SCRIPTURE: Matthew 23:24 “Blind guides, who strain out a gnat and swallow a camel!”
OBSERVATION: This whole chapter is of Jesus rebuking the scribes and Pharisees as hypocrites. And the first thing I want to do is be careful that I don’t just think of this as a “them” thing. As in, “Yea, Lord, tell them,” as if it has nothing to do with me. I want to read slowly and carefully and ask myself, “Is this me He’s talking about?” The one passage that stood out as I was reading this is written above. “Blind guides who strain out a gnat and swallow a camel.” I’m reminded how easily we can make the big things small and the small things big. That’s what’s happening here. In their religious fervor, the Pharisees are meticulous to obey “detail” laws like washing hands, and following rituals and at the same time forgetting the “Chapter Heading” type laws like love and mercy. It causes me to ask, “Am I keeping the main things the main things?” Is love a priority? Am I patient? Kind? Do I exhibit the fruit of the Spirit? Do I love righteousness and hate iniquity? Do I honestly pray for people? Am I a generous giver? Do I look down my nose at those different than me? Will I lay down my life for the Kingdom’s sake?

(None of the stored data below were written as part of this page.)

Definition try_works_at (words : list text) : option statement :=
  match words with
  | subject :: verb :: preposition :: object :: _ =>
      if negb (is_proper_noun subject) then None
      else if negb (is_word "works" verb) && negb (is_word "work" verb) then None
      else if negb (is_word "at" preposition) && negb (is_word "for" preposition) then None
      else if negb (is_proper_noun object) then None
      else Some (name_of subject, "works_at", name_of object)
  | _ => None
  end.

Definition try_role_of (words : list text) : option statement :=
  match words with
  | subject :: verb :: article :: w3 :: w4 :: rest =>
      let tail := if is_word "the" article || is_word "a" article || is_word "an" article
                  then w3 :: w4 :: rest else article :: w3 :: w4 :: rest in
      match tail with
      | role :: of_ :: object :: _ =>
          let role := trim_trailing_punct role in
          if negb (is_proper_noun subject) || negb (is_word "is" verb) then None
          else if negb (is_lowercase_word role) || negb (is_word "of" of_) || negb (is_proper_noun object) then None
          else Some (name_of subject, role_of role, name_of object)
      | _ => None
      end
  | _ => None
  end.

Definition push_unique (bucket : list statement) (found : option statement) : list statement :=
  match found with
  | Some t => if bool_decide (t ∈ bucket) then bucket else (bucket ++ [t])%list
  | None => bucket
  end.

Fixpoint extract_from (words : list text) (triples : list statement) : list statement :=
  match words with
  | [] => triples
  | _ :: rest =>
      let triples := push_unique triples (try_possessive words) in
      let triples := push_unique triples (try_works_at words) in
      let triples := push_unique triples (try_role_of words) in
      extract_from rest triples
  end.

Definition extract_triples (t : text) : list statement := extract_from (split_whitespace t) [].

(** ** Issues *)
Inductive FactIssue :=
  | SimilarNameConflict (mentioned known_entity : string) (edit_distance : nat)
  | RelationContradiction (subject text_claim kg_fact triple_id : string) (source_drawer : option string)
      (new_confidence existing_confidence confidence_gap : Q)
  | StaleFact (subject predicate object valid_to triple_id : string) (source_drawer : option string).

Inductive FactCheckError :=
  | FactDb (e : StoreError)
  | InvalidScope (message : string)
  | InvalidNow (message : string).

Definition validate_scope (wing room : option string) : result (option (string * option string)) FactCheckError :=
  match Text.trim <$> wing, Text.trim <$> room with
  | None, Some _ => Err (InvalidScope "room requires wing")
  | Some "", _ => Err (InvalidScope "wing must not be empty")
  | _, Some "" => Err (InvalidScope "room must not be empty")
  | Some wing, room => Ok (Some (wing, room))
  | None, None => Ok None
  end.

(** Without a time given, the clock's seconds, or 0 before the epoch. *)
Definition resolve_now (clock_secs : Z) (now : option string) : result Z FactCheckError :=
  match now with
  | Some raw =>
      match parse_rfc3339 raw with
      | None => Err (InvalidNow ("expected RFC3339 timestamp, got `" +:+ raw +:+ "`"))
      | Some ts =>
          match try_u64 ts with
          | Some secs => Ok secs
          | None => Err (InvalidNow ("timestamp before Unix epoch is unsupported: " +:+ raw))
          end
      end
  | None => Ok (Z.max 0 clock_secs)
  end.

(** ** Names *)

Definition long_enough (entity : text) : bool := (3 <=? byte_len entity)%nat.

Definition entities_of (t : text) : list string := encode_str <$> List.filter long_enough (extract_entities t).

Definition candidates_from_text (t : text) : list string := entities_of t.

Definition is_name_like (value : string) : bool :=
  let t := decode_str value in
  (3 <=? String.length value)%nat && is_capitalized t && forallb is_ascii_alphabetic t.

(** [importance DESC, CAST(added_at AS INTEGER) DESC, id DESC]. *)
Definition top_first (a b : string * Row) : comparison :=
  then_with (Z.compare (r_importance b.2) (r_importance a.2))
    (then_with (Z.compare (cast_integer (r_added_at b.2)) (cast_integer (r_added_at a.2)))
       (String.compare b.1 a.1)).

Definition top_drawers (db : Db) (limit : nat) : result (list Drawer) StoreError :=
  decode_rows (take limit (sort_by (fun a b => not_gt (top_first a b))
    (List.filter (fun e => is_active e.2) (map_to_list (db_drawers db))))).

Definition in_scope (scope : option (string * option string)) (d : Drawer) : bool :=
  match scope with
  | Some (wing, room) =>
      (d_wing d =? wing)
      && match room with Some r => bool_decide (d_room d = Some r) | None => true end
  | None => true
  end.

(** The set of known names; [into_iter] yields it in an order of its own. *)
Definition known_set (db : Db) (now : string) (drawers : list Drawer) (scope : option (string * option string))
    : gset string :=
  let of_triple (e : string * Triple) := List.filter is_name_like [t_subject e.2; t_object e.2] in
  let of_drawer d := if in_scope scope d then entities_of (decode_str (d_content d)) else [] in
  list_to_set (concat (of_triple <$> query_triples db now None None None false)
               ++ concat (of_drawer <$> drawers)).

Definition query_known_entities (into_iter : gset string → list string) (db : Db) (now : string)
    (scope : option (string * option string)) : result (list string) StoreError :=
  let? drawers := top_drawers db 50 in
  Ok (into_iter (known_set db now drawers scope)).

(** [edit_distance] returns on every pair of texts ([table_distance_least]). *)
Definition distance (a b : string) : nat := default 0%nat (edit_distance a b).

Fixpoint closest (mentioned : string) (known : list string) (best : option (string * nat)) : option (string * nat) :=
  match known with
  | [] => best
  | k :: rest =>
      if k =? mentioned then None
      else
        let d := distance mentioned k in
        let nearer := match best with Some (_, bd) => (d <? bd)%nat | None => true end in
        closest mentioned rest (if (d <=? 2)%nat && nearer then Some (k, d) else best)
  end.

Definition name_conflict (known : list string) (mentioned : string) : option FactIssue :=
  match closest mentioned known None with
  | Some (k, d) => Some (SimilarNameConflict mentioned k d)
  | None => None
  end.

Definition detect_similar_name_conflicts (text_names known : list string) : list FactIssue :=
  omap (name_conflict known) text_names.

(** ** Contradictions and expired facts *)
Definition INCOMPATIBLE_PREDICATES : list (string * string) :=
  [("husband_of", "brother_of"); ("husband_of", "father_of"); ("husband_of", "son_of");
   ("wife_of", "sister_of"); ("wife_of", "mother_of"); ("wife_of", "daughter_of");
   ("mother_of", "wife_of"); ("father_of", "husband_of"); ("employee_of", "founder_of");
   ("employee_of", "owner_of"); ("reports_to", "manages"); ("subordinate_of", "manager_of")].

Definition are_incompatible (p1 p2 : string) : bool :=
  existsb (fun '(a, b) => (a =? p1) && (b =? p2) || (a =? p2) && (b =? p1)) INCOMPATIBLE_PREDICATES.

Definition triple_confidence (db : Db) (t : Triple) : result Q StoreError :=
  match t_source_drawer t with
  | Some source =>
      let? found := get_drawer db source in
      Ok (match found with Some d => d_confidence d | None => t_confidence t end)
  | None => Ok (t_confidence t)
  end.

(** A loop that pushes what each turn finds and stops at the first error. *)
Fixpoint collect {A B E} (f : A → result (list B) E) (l : list A) : result (list B) E :=
  match l with
  | [] => Ok []
  | x :: rest => let? found := f x in let? more := collect f rest in Ok (found ++ more)%list
  end.

(** The difference of two floats, as a float. *)
Definition confidence_gap (new_confidence existing_confidence : Q) : Q :=
  Qabs (q_of_float (f64_sub (f64_of_q new_confidence) (f64_of_q existing_confidence))).

Definition contradiction (db : Db) (new_confidence : Q) (claim : statement) (kg : string * Triple)
    : result (list FactIssue) StoreError :=
  let '(subject, predicate, _) := claim in
  if are_incompatible predicate (t_predicate kg.2) then
    let? existing := triple_confidence db kg.2 in
    Ok [RelationContradiction subject predicate (t_predicate kg.2) kg.1 (t_source_drawer kg.2)
          new_confidence existing (confidence_gap new_confidence existing)]
  else Ok [].

Definition detect_relation_contradictions (db : Db) (now : string) (claims : list statement) (new_confidence : Q)
    : result (list FactIssue) StoreError :=
  collect (fun claim : statement =>
    let '(subject, _, object) := claim in
    collect (contradiction db new_confidence claim)
      (query_triples db now (Some subject) None (Some object) true)) claims.

Definition stale (now_unix_secs : Z) (kg : string * Triple) : option FactIssue :=
  match t_valid_to kg.2 with
  | None => None
  | Some valid_to =>
      match parse_uint u64_max (decode_str valid_to) with
      | None => None
      | Some expiry_secs =>
          if (expiry_secs <? now_unix_secs)%Z
          then Some (StaleFact (t_subject kg.2) (t_predicate kg.2) (t_object kg.2) valid_to kg.1 (t_source_drawer kg.2))
          else None
      end
  end.

Definition detect_stale_facts (db : Db) (now : string) (claims : list statement) (now_unix_secs : Z) : list FactIssue :=
  concat ((fun '(subject, predicate, object) =>
    omap (stale now_unix_secs)
      (query_triples db now (Some subject) (Some predicate) (Some object) false)) <$> claims).

(** ** The check *)
Record FactCheckReport (R : Type) := MkFactReport {
  fr_issues : list FactIssue;
  fr_checked_entities : list string;
  fr_kg_triples_scanned : Z;
  fr_repair_packages : list R;
}.

(** [now] is SQLite's clock, as text; the packages of the repair module are given. *)
Definition check_with_confidence {R} (into_iter : gset string → list string) (repair : list R) (now : string)
    (t : text) (db : Db) (now_unix_secs : Z) (scope : option (string * option string)) (new_confidence : Q)
    : result (FactCheckReport R) FactCheckError :=
  let store {A} (r : result A StoreError) := match r with Ok a => Ok a | Err e => Err (FactDb e) end in
  let? scope := match scope with
                | Some (wing, room) => validate_scope (Some wing) room
                | None => Ok None
                end in
  let text_names := candidates_from_text t in
  let? known := store (query_known_entities into_iter db now scope) in
  let text_triples := extract_triples t in
  let? contradictions := store (detect_relation_contradictions db now text_triples new_confidence) in
  Ok (MkFactReport R
        (detect_similar_name_conflicts text_names known ++ contradictions
         ++ detect_stale_facts db now text_triples now_unix_secs)%list
        text_names (Z.of_nat (size (db_triples db))) repair).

APPLICATION: Today I want to examine my life for inconsistencies. I want to look deeply at motives and justifications. I want to investigate what things I’m straining and swallowing. What things am I making important at the sacrifice of those things that are actually more important.
PRAYER: Lord, today I lower myself before You for a heart exam. I pay tithes but do I neglect mercy? I’m faithful to attend church, am I as faithful to show compassion to the hurting? Help me today, Father, to strip away blinders that would keep me from making the main things the main things.